D.M. Black comments:
My writing career shows signs of dividing into two phases, a first one from about 1960 to 1980, in which I wrote predominantly narrative poems, and a second one, still rather unforeseeable, beginning around 1990. The narrative poems were influenced by many people, including Henri Michaux, Samuel Beckett, and my fellow Scot George MacBeth. Stylistically they followed a trajectory from great formal freedom, not to say disorder, to something much more structured; three long narratives were written in hendecasyllables, a classical meter known to me mainly from Swinburne. I was fascinated for many years by the extraordinary openness created by classical meters, as opposed to the closed quality of the traditional iambic meters of English poetry. The subject matter of these narrative poems also changed in the direction of order and consciousness, starting as rather surrealist and becoming, particularly in Gravitations, more large scale and psychologically inquiring.

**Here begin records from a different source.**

(* ===== verification/Zone.v ===== *)
(** * The macOS zone: src/zone.c

    The callbacks of [malloc_zone_t], those that forward to the public API and
    those with code of their own, the table [custom_zone] that collects them,
    its registration, and the symbols that interpose the system's.  The zone
    argument, which every callback ignores, is left out; [tid] is the calling
    thread. *)
From S2P Require Import Prelude Config Mem Atomic SizeClass Types Os Page Registry Segment Debug Tld Arena Large Slab Init Malloc.

Section Zone.
Context `{E : Env}.

(** ** Callbacks that forward *)
Definition zone_size (ptr : Z) (s : machine) : res Z := my_malloc_usable_size ptr s.
Definition zone_malloc (tid size : Z) (s : machine) : res (Z * machine) := my_malloc tid size s.
Definition zone_calloc (tid count size : Z) (s : machine) : res (Z * machine) := my_calloc tid count size s.
Definition zone_valloc (tid size : Z) (s : machine) : res (Z * machine) := my_valloc tid size s.
Definition zone_free (tid ptr : Z) (s : machine) : res machine := my_free tid ptr s.
Definition zone_realloc (tid ptr size : Z) (s : machine) : res (Z * machine) := my_realloc tid ptr size s.
Definition zone_memalign (tid alignment size : Z) (s : machine) : res (Z * machine) :=
  my_memalign tid alignment size s.
Definition zone_free_definite_size (tid ptr size : Z) (s : machine) : res machine := my_free tid ptr s.

(** ** Callbacks that do nothing *)
Definition KERN_SUCCESS : Z := 0.
Definition zone_destroy (s : machine) : machine := s.
Definition zone_enumerator (s : machine) : Z := KERN_SUCCESS.
Definition zone_log (addr : Z) (s : machine) : machine := s.
Definition zone_locked (s : machine) : Z := 0.

(** ** Callbacks with code of their own *)
Definition zone_good_size (s : machine) (size : Z) : Z :=
  let size := if size =? 0 then 1 else size in
  if MEDIUM_MAX <? size then align_up size os_page_size else
  let bin := SizeClass.size_to_bin (g_tables (mc_g s)) size in
  SizeClass.bin_to_size (g_tables (mc_g s)) bin.

(** The pointers stored in [results], the last one null when the loop broke
    off, and the count returned. *)
Fixpoint zone_batch_malloc (tid size : Z) (num_requested : nat) (s : machine)
    : res (list Z * Z * machine) :=
  match num_requested with
  | O => Ok ([], 0, s)
  | S n =>
      '(p, s) ← my_malloc tid size s;
      if p =? 0 then Ok ([p], 0, s) else
      '(ps, count, s) ← zone_batch_malloc tid size n s;
      Ok (p :: ps, 1 + count, s)
  end.

(** Returns the array, nulled entry by entry. *)
Fixpoint zone_batch_free (tid : Z) (to_be_freed : list Z) (s : machine) : res (list Z * machine) :=
  match to_be_freed with
  | [] => Ok ([], s)
  | p :: ps =>
      s ← my_free tid p s;
      '(ps, s) ← zone_batch_free tid ps s;
      Ok (0 :: ps, s)
  end.

Definition zone_claimed_address (ptr : Z) (s : machine) : res bool :=
  if ptr =? 0 then Ok false else
  if in_bootstrap ptr then Ok true else
  if negb (ptr_to_segment s ptr =? 0) then Ok true else
  found ← large_find ptr s;
  Ok (bool_decide (is_Some found)).

(** [zone_pressure_relief]: the pages of one segment, the segments of one
    arena, the arenas one after the other under their locks. *)
Definition relieve_page (r : page_ref) (sr : machine * Z) : res (machine * Z) :=
  let '(s, released) := sr in
  p ← deref (lookup_page s r);
  if bool_decide (pm_state p = PAGE_ACTIVE) && page_is_empty p
  then Ok (os_madvise_free (page_start p) PAGE_SIZE_ALLOC s, u64 (released + PAGE_SIZE_ALLOC))
  else Ok (s, released).

Fixpoint relieve_pages (seg : Z) (n i : nat) (sr : machine * Z) : res (machine * Z) :=
  match n with
  | O => Ok sr
  | S n => sr ← relieve_page (seg, i) sr; relieve_pages seg n (S i) sr
  end.

Fixpoint relieve_segments (fuel : nat) (seg : Z) (sr : machine * Z) : res (machine * Z) :=
  if seg =? 0 then Ok sr else
  match fuel with
  | O => Hang
  | S fuel =>
      sr ← relieve_pages seg (Z.to_nat (PAGES_PER_SEGMENT - PAGES_DATA_START))
        (Z.to_nat PAGES_DATA_START) sr;
      sg ← deref (mc_segs sr.1 !! seg);
      relieve_segments fuel (sg_next sg) sr
  end.

Fixpoint relieve_arenas (n i : nat) (sr : machine * Z) : res (machine * Z) :=
  match n with
  | O => Ok sr
  | S n =>
      s ← lock_arena i sr.1;
      a ← deref (g_arenas (mc_g s) !! i);
      '(s, released) ← relieve_segments (size (mc_segs s)) (ar_segments a) (s, sr.2);
      relieve_arenas n (S i) (unlock_arena i s, released)
  end.

Definition zone_pressure_relief (s : machine) : res (machine * Z) :=
  relieve_arenas (Z.to_nat (g_arena_count (mc_g s))) 0 (s, 0).

(** [malloc_statistics_t], and what [zone_statistics] stores through [stats],
    if it is not null. *)
Record malloc_statistics_t := MkStats {
  blocks_in_use : Z;
  size_in_use : Z;
  max_size_in_use : Z;
  size_allocated : Z
}.

Definition saturating_sub (x y : Z) : Z := if y <? x then x - y else 0.

Definition zone_statistics (stats : Z) (s : machine) : option malloc_statistics_t * machine :=
  if stats =? 0 then (None, s) else
  let g := mc_g s in
  let arenas := take (Z.to_nat (g_arena_count g)) (g_arenas g) in
  let blocks := foldl (λ n a, u64 (n + saturating_sub (ar_alloc_count a) (ar_free_count a))) 0 arenas in
  let bytes := foldl (λ n a, u64 (n + saturating_sub (ar_allocated a) (ar_freed a))) 0 arenas in
  let blocks := u64 (blocks + g_large_alloc_count g) in
  let bytes := u64 (bytes + g_large_allocated g) in
  let prev_peak := g_peak_in_use g in
  let s := if prev_peak <? bytes then upd_g (λ g, g <| g_peak_in_use := bytes |>) s else s in
  (Some (MkStats (u32 blocks) bytes (if prev_peak <? bytes then bytes else prev_peak) (g_mmap_bytes g)), s).

(** Fork safety: all arena locks in order, then the large lock. *)
Fixpoint lock_arenas (n i : nat) (s : machine) : res machine :=
  match n with
  | O => Ok s
  | S n => s ← lock_arena i s; lock_arenas n (S i) s
  end.

Definition zone_force_lock (s : machine) : res machine :=
  s ← lock_arenas (Z.to_nat (g_arena_count (mc_g s))) 0 s;
  lock_large s.

Definition zone_force_unlock (s : machine) : machine :=
  let s := unlock_large s in
  foldl (λ s i, unlock_arena i s) s (seq 0 (Z.to_nat (g_arena_count (mc_g s)))).

(** ** The table of callbacks *)
Record malloc_introspection_t := MkIntrospect {
  zi_enumerator : machine → Z;
  zi_good_size : machine → Z → Z;
  zi_log : Z → machine → machine;
  zi_force_lock : machine → res machine;
  zi_force_unlock : machine → machine;
  zi_statistics : Z → machine → option malloc_statistics_t * machine;
  zi_zone_locked : machine → Z
}.

Record malloc_zone_t := MkZone {
  z_size : Z → machine → res Z;
  z_malloc : Z → Z → machine → res (Z * machine);
  z_calloc : Z → Z → Z → machine → res (Z * machine);
  z_valloc : Z → Z → machine → res (Z * machine);
  z_free : Z → Z → machine → res machine;
  z_realloc : Z → Z → Z → machine → res (Z * machine);
  z_destroy : machine → machine;
  z_batch_malloc : Z → Z → nat → machine → res (list Z * Z * machine);
  z_batch_free : Z → list Z → machine → res (list Z * machine);
  z_introspect : malloc_introspection_t;
  z_version : Z;
  z_memalign : Z → Z → Z → machine → res (Z * machine);
  z_free_definite_size : Z → Z → Z → machine → res machine;
  z_pressure_relief : machine → res (machine * Z);
  z_claimed_address : Z → machine → res bool
}.

Definition zone_introspection : malloc_introspection_t := {|
  zi_enumerator := zone_enumerator;
  zi_good_size := zone_good_size;
  zi_log := zone_log;
  zi_force_lock := zone_force_lock;
  zi_force_unlock := zone_force_unlock;
  zi_statistics := zone_statistics;
  zi_zone_locked := zone_locked
|}.

Definition custom_zone : malloc_zone_t := {|
  z_size := zone_size;
  z_malloc := zone_malloc;
  z_calloc := zone_calloc;
  z_valloc := zone_valloc;
  z_free := zone_free;
  z_realloc := zone_realloc;
  z_destroy := zone_destroy;
  z_batch_malloc := zone_batch_malloc;
  z_batch_free := zone_batch_free;
  z_introspect := zone_introspection;
  z_version := 12;
  z_memalign := zone_memalign;
  z_free_definite_size := zone_free_definite_size;
  z_pressure_relief := zone_pressure_relief;
  z_claimed_address := zone_claimed_address
|}.

(** ** Registration

    The system's list of zones and the call that registers a zone there are
    parameters; what [malloc_default_zone] answers decides about an empty
    block. *)
Section Register.
Context {zones : Type} (malloc_zone_register : malloc_zone_t → zones → zones).

Definition zone_register (s : machine) (zs : zones) : res (machine * zones) :=
  s ← malloc_ensure_init s; Ok (s, malloc_zone_register custom_zone zs).

(** The constructor the loader runs before [main]. *)
Definition zone_init_constructor (s : machine) (zs : zones) : res (machine * zones) := zone_register s zs.
End Register.

End Zone.

(** ** The interposed symbols *)
Module Interpose.
Section Interpose.
Context `{E : Env}.
Definition malloc (tid size : Z) (s : machine) : res (Z * machine) := my_malloc tid size s.
Definition free (tid ptr : Z) (s : machine) : res machine := my_free tid ptr s.
Definition calloc (tid count size : Z) (s : machine) : res (Z * machine) := my_calloc tid count size s.
Definition realloc (tid ptr size : Z) (s : machine) : res (Z * machine) := my_realloc tid ptr size s.
Definition valloc (tid size : Z) (s : machine) : res (Z * machine) := my_valloc tid size s.
Definition posix_memalign (tid alignment size : Z) (s : machine) : res (Z * option Z * machine) :=
  my_posix_memalign tid alignment size s.
Definition malloc_usable_size (ptr : Z) (s : machine) : res Z := my_malloc_usable_size ptr s.
Definition malloc_size (ptr : Z) (s : machine) : res Z := my_malloc_usable_size ptr s.
Definition malloc_good_size (s : machine) (size : Z) : Z := zone_good_size s size.
End Interpose.
End Interpose.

For personal reasons, I wrote little poetry throughout the 1980s; the Collected Poems of 1991 was effectively a summation of the first phase. Since then I have begun writing again. Translations of Goethe, a new departure, have appeared in a number of journals, including Modern Poetry in Translation and Southfields, and in doing these I have made my peace with the more familiar meters of the last few centuries in Europe. Asked to name admirations at this stage of my career, I would mention first Robert Frost, Richard Wilbur, and another Scot, the technically brilliant Robert Garioch.* * *
The 1960s saw a revived interest in surrealism, and no doubt D.M. Black's earlier poetry reflected this. It was, however, a surrealism of a modified type, laced by side shrieks from George MacBeth's poetry of cruelty, tinged by science fiction and mythmaking, and peppered by the place-names of a hallucinatory Edinburgh. The heady mixture was poured into a flat, deadpan, jerkily enjambed free verse that at moments of stress could take off into lyrical humors and mild, almost pop horror. Long, exotic narratives like "Theory of Diet," "Without Equipment," and "The Rite of Spring," which refuse to come into clear focus, present nightmare explorations of cannibal islands, dwarfs speaking dwarf language, and a prince whose mother is devoured by ants. Among the shorter poems violent and extraordinary fantasies are more successfully related to a ruling idea. In "My Species" it is artificial insemination, in "The Educators" the generation gap, in "The Fury Was on Me" the transforming power of anger, and in "The Eighth Day" the revenge of fruitfulness on asceticism. In some of the most attractive poems fantasy shades off toward reality. For example, "Leith Docks" and "The Red Judge" have evocations of the dramatic northernness and Calvinist tensions of Edinburgh, "With Decorum" celebrates the mysterious sense of renewal in death like a twenty-eight-line Finnegans Wake, and "Clarity" turns a track-suited lout into a dancer:
windows, Jock! My
noble horses—yoked in
pairs, white horses, drawing my great
hearse, galloping and
frolicking over the cropped turf.
In his later work Black has made rather a specialty of the long poem, with a clarifying of style and a leaning toward myth, romance, and fairy tale. In The Happy Crow, "Peter MacCrae Attempts the Active Life" deals with an incestuous brother-sister relationship, and "Melusine," in a variant of a medieval French legend, tells the story of a count's wife who periodically turns into a fish. In Gravitations other long poems start off from the Grimms' fairy tales and the Sumerian Gilgamesh cycle or give the tormented Browningesque confessions of a monk. These are poems of psychological and metaphysical search. Their unusualness can sometimes make them seem to promise more than they actually deliver, but the attempt to revive narrative poetry is to be applauded.